Por Noel Álvarez
En este comienzo de año 2019, cuando las aguas políticas corren encriptadas, la arena está movediza y el viento sopla torcido, es bueno recordar las opiniones que los escritores clásicos tenían sobre conceptos modernos y contemporáneos utilizadas por los amos del poder. Luis XIV de Francia, por ejemplo, fue el primero que dijo “El Estado soy yo”, para dar a entender que en aquel entonces no había más poder, ni otra soberanía que la suya.
Luego la historia le enmendó la plana a Luis XIV y las democracias instalaron un criterio según el cual el Estado somos todos los habitantes de una nación. Para describir este hecho, copio para ustedes un extracto del libro: La rebelión de las masas, del filósofo español José Ortega y Gasset, en el cual quedan plasmados los alcances y perversiones de este monstruo llamado Estado, en nombre del cual nos constriñen y asfixian aquellos que detentan su control:
“En nuestro tiempo, el Estado ha llegado a ser una máquina formidable que funciona prodigiosamente, de una maravillosa eficiencia por la cantidad y precisión de sus medios. Plantada en medio de la sociedad, basta con tocar un resorte para que actúen sus enormes palancas y operen fulminantes sobre cualquier trozo del cuerpo social.
El Estado contemporáneo es el producto más visible y notorio de la civilización. Y es muy revelador, percatarse de la actitud que ante él adopta el hombre-masa. Éste lo ve, lo admira, sabe que está ahí, asegurando su vida; pero no tiene conciencia de que es una creación humana inventada por ciertos hombres y sostenida por ciertas virtudes y supuestos que hubo ayer en los hombres y que puede evaporarse mañana.
Por otra parte, el hombre-masa ve en el Estado un poder anónimo, y como él se siente a sí mismo anónimo -vulgo-, cree que el Estado es cosa suya. Imagínese que sobreviene en la vida pública de un país cualquiera dificultad, conflicto o problema: el hombre-masa tenderá a exigir que inmediatamente lo asuma el Estado, que se encargue directamente de resolverlo con sus gigantescos e incontrastables medios. Este es el mayor peligro que hoy amenaza a la civilización: la estatifícación de la vida, el intervencionismo del Estado, la absorción de toda espontaneidad social por el Estado; es decir, la anulación de la espontaneidad histórica, que en definitiva sostiene, nutre y empuja los destinos humanos.
Cuando la masa siente alguna desventura o, simplemente, algún fuerte apetito, es una gran tentación para ella esa permanente y segura posibilidad de conseguir todo, sin esfuerzo, lucha, duda, ni riesgo, sin más que tocar el resorte y hacer funcionar la portentosa máquina. La masa se dice: «El Estado soy yo», lo cual es un perfecto error.

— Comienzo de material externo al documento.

(* ===== verification/SocketStream.v ===== *)
(** * Stream delivery of the socket table

    What [receive], [read] and the reassembly queue of socket.hpp promise to
    an application: whatever the network does to the segments of the peer's
    byte stream, the bytes read are that stream, in order, each once.

    The specification keeps the position [n] up to which the stream has been
    received as an unbounded number; sequence numbers are positions modulo
    2^32 from the first one.  [stream] is the list of all bytes the peer sends
    before its FIN. *)

From S2P Require Import Prelude Ethernet Timing Socket.
Import Socket.
Local Open Scope Z_scope.

Module SocketStream.

(** ** Serial arithmetic and lists *)

Lemma i32_u32 x : - 2 ^ 31 <= x < 2 ^ 31 -> i32 (u32 x) = x.
Proof. intros H. word. Qed.

Lemma serial_distance b p q : u32 (u32 (b + p) - u32 (b + q)) = u32 (p - q).
Proof. autorewrite with wrap. f_equal. lia. Qed.

Lemma slice_drop l p k m : (k <= m)%nat -> drop k (slice l p m) = slice l (p + k) (m - k).
Proof. intros H. unfold slice. by rewrite -> skipn_firstn_comm, drop_drop. Qed.

Lemma take_slice l p k m : take k (slice l p m) = slice l p (Nat.min k m).
Proof. unfold slice. apply take_take. Qed.

Lemma bool_decide_neq {A} `{EqDecision A} (x y : A) : x <> y -> bool_decide (x = y) = false.
Proof. apply bool_decide_eq_false_2. Qed.

(** The number of queued segments. *)
Definition live (r : Reassembly) : nat := length (omap id r).

Lemma live_insert_None r i e : r !! i = Some (Some e) -> live r = S (live (<[i := None]> r)).
Proof.
  intros H. rewrite <- (take_drop_middle r i (Some e) H) at 1.
  rewrite -> (insert_take_drop r i None) by (by eapply lookup_lt_Some).
  unfold live. rewrite -> !omap_app, !length_app. cbn. lia.
Qed.

Lemma live_length r : (live r <= length r)%nat.
Proof. unfold live. induction r as [|[e|] r IH]; cbn in *; lia. Qed.

Section connection.
Context (h : SocketHandle) (base : Z) (stream : list Z).

(** A segment of the stream at position [p]; [fin] only at its end. *)
Definition segment_ok (p : nat) (bytes : list Z) (fin : bool) : Prop :=
  (p + length bytes <= length stream)%nat /\ bytes = slice stream p (length bytes) /\
  (fin = true -> (p + length bytes = length stream)%nat).

(** The slot has received [n] bytes, the last ones still in its buffer. *)
Definition slot_sync (n : nat) (v : SocketSlot) : Prop :=
  (n <= length stream)%nat /\ (length (receive_buffer v) <= n)%nat /\
  size (receive_buffer v) <= socket_receive_capacity /\
  receive_buffer v = slice stream (n - length (receive_buffer v)) (length (receive_buffer v)) /\
  receive_next v = u32 (base + Z.of_nat n + if receive_closed v then 1 else 0) /\
  (receive_closed v = true -> n = length stream) /\ state v <> State.free.

(** The right edge of the receive window. *)
Definition right_edge (n : nat) (v : SocketSlot) : Z :=
  Z.of_nat n + socket_receive_capacity - size (receive_buffer v).

(** Queued segments start after [low] and end at or before the edge. *)
Definition entry_sync (low edge : Z) (e : option (ReassemblyKey * ReassemblySegment)) : Prop :=
  match e with
  | Some (key, queued) => key_handle key = h ->
      exists p, key_sequence key = u32 (base + Z.of_nat p) /\ segment_ok p (data queued) (finish queued) /\
        low < Z.of_nat p /\ Z.of_nat p + size (data queued) <= edge
  | None => True
  end.

Definition in_sync (n : nat) (edge : Z) (v : SocketSlot) (t : SocketTable) : Prop :=
  length (reassembly t) = reassembly_capacity /\ slots t !! h = Some v /\ slot_sync n v /\
  right_edge n v = edge /\ Forall (entry_sync (Z.of_nat n) edge) (reassembly t).

Lemma segment_drop p n bytes fin :
  segment_ok p bytes fin -> (p <= n)%nat -> (n - p <= length bytes)%nat -> segment_ok n (drop (n - p) bytes) fin.
Proof.
  intros (Hp & Hq & Hf) H1 H2. unfold segment_ok. rewrite -> length_drop. split_and!; [lia| |intros Hfin; specialize (Hf Hfin); lia].
  rewrite -> Hq at 1. rewrite -> slice_drop by done. f_equal. lia.
Qed.

(** What an operation on [h] leaves alone: the other slots and their segments. *)
Definition others_kept (t t' : SocketTable) : Prop :=
  length (slots t') = length (slots t) /\
  (forall j, j <> h -> slots t' !! j = slots t !! j) /\
  (forall i key queued, key_handle key <> h ->
    reassembly t !! i = Some (Some (key, queued)) <-> reassembly t' !! i = Some (Some (key, queued))).

Definition entries_kept (r r' : Reassembly) : Prop :=
  forall i key queued, key_handle key <> h ->
    r !! i = Some (Some (key, queued)) <-> r' !! i = Some (Some (key, queued)).

Lemma entries_kept_refl r : entries_kept r r.
Proof. done. Qed.

Lemma entries_kept_trans r1 r2 r3 : entries_kept r1 r2 -> entries_kept r2 r3 -> entries_kept r1 r3.
Proof. intros H1 H2 i k q Hk. etrans; [by apply H1|by apply H2]. Qed.

Lemma entries_kept_clear r : entries_kept r (clear_entries h r).
Proof.
  intros i k q Hk. unfold clear_entries. rw list_lookup_fmap. destruct (r !! i) as [[[k' q']|]|]; simpl; [|tauto..].
  destruct (Nat.eqb_spec (key_handle k') h); split; intros E; simplify_eq; done.
Qed.

Lemma entries_kept_insert r i e e' :
  r !! i = Some e -> (forall k q, e = Some (k, q) -> key_handle k = h) ->
  (forall k q, e' = Some (k, q) -> key_handle k = h) -> entries_kept r (<[i := e']> r).
Proof.
  intros Hi He He' j k q Hk. destruct (decide (i = j)) as [<-|Hne].
  - rewrite -> list_lookup_insert_eq by (by eapply lookup_lt_Some). rw Hi.
    split; intros E; injection E as ->; naive_solver.
  - by rewrite -> list_lookup_insert_ne by done.
Qed.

El Estado es la masa solo en el sentido en que puede decirse de dos hombres que son idénticos, porque ninguno de los dos se llama Juan. Estado contemporáneo y masa coinciden solo en ser anónimos. Pero el caso es que el hombre-masa cree, en efecto, que él es el Estado, y tenderá cada vez más a hacerlo funcionar con cualquier pretexto, a aplastar con él toda minoría creadora que lo perturbe; que lo perturbe en cualquier orden: en política, en ideas, en industria.
El resultado de esta tendencia será fatal. La espontaneidad social quedará violentada una vez y otra por la intervención del Estado; ninguna nueva simiente podrá fructificar. La sociedad tendrá que vivir para el Estado; el hombre, para la máquina del gobierno. Y como a la postre no es sino una máquina cuya existencia y mantenimiento dependen de la vitalidad circundante que la mantenga, el Estado, después de chupar el tuétano a la sociedad, se quedará hético, esquelético, muerto con esa muerte herrumbrosa de la máquina, mucho más cadavérica que la del organismo vivo.
En conclusión ¿Podemos advertir cuál es el proceso paradójico y trágico del estatismo? La sociedad, el pueblo o la masa, o como queramos llamarle, crea, como instrumento, el Estado. Luego, el Estado se sobrepone, y el conjunto tiene que empezar a vivir para el Estado. Pero, al fin y al cabo, el Estado se compone aún de los seres de aquel conjunto.
Pero, más temprano que tarde, no basta con éstos para sostener el Estado y hay que llamar a extranjeros: cubanos, rusos, chinos, árabes, entre otros. A esto lleva el intervencionismo del Estado: el pueblo se convierte en carne y pasta que alimenta el andamiaje de la máquina que es el Estado. Ese monstruo tritura y consume la carne y huesos en torno a él y se hace, primero inquilino y luego propietario de la casa ¡Sálvese quien pueda!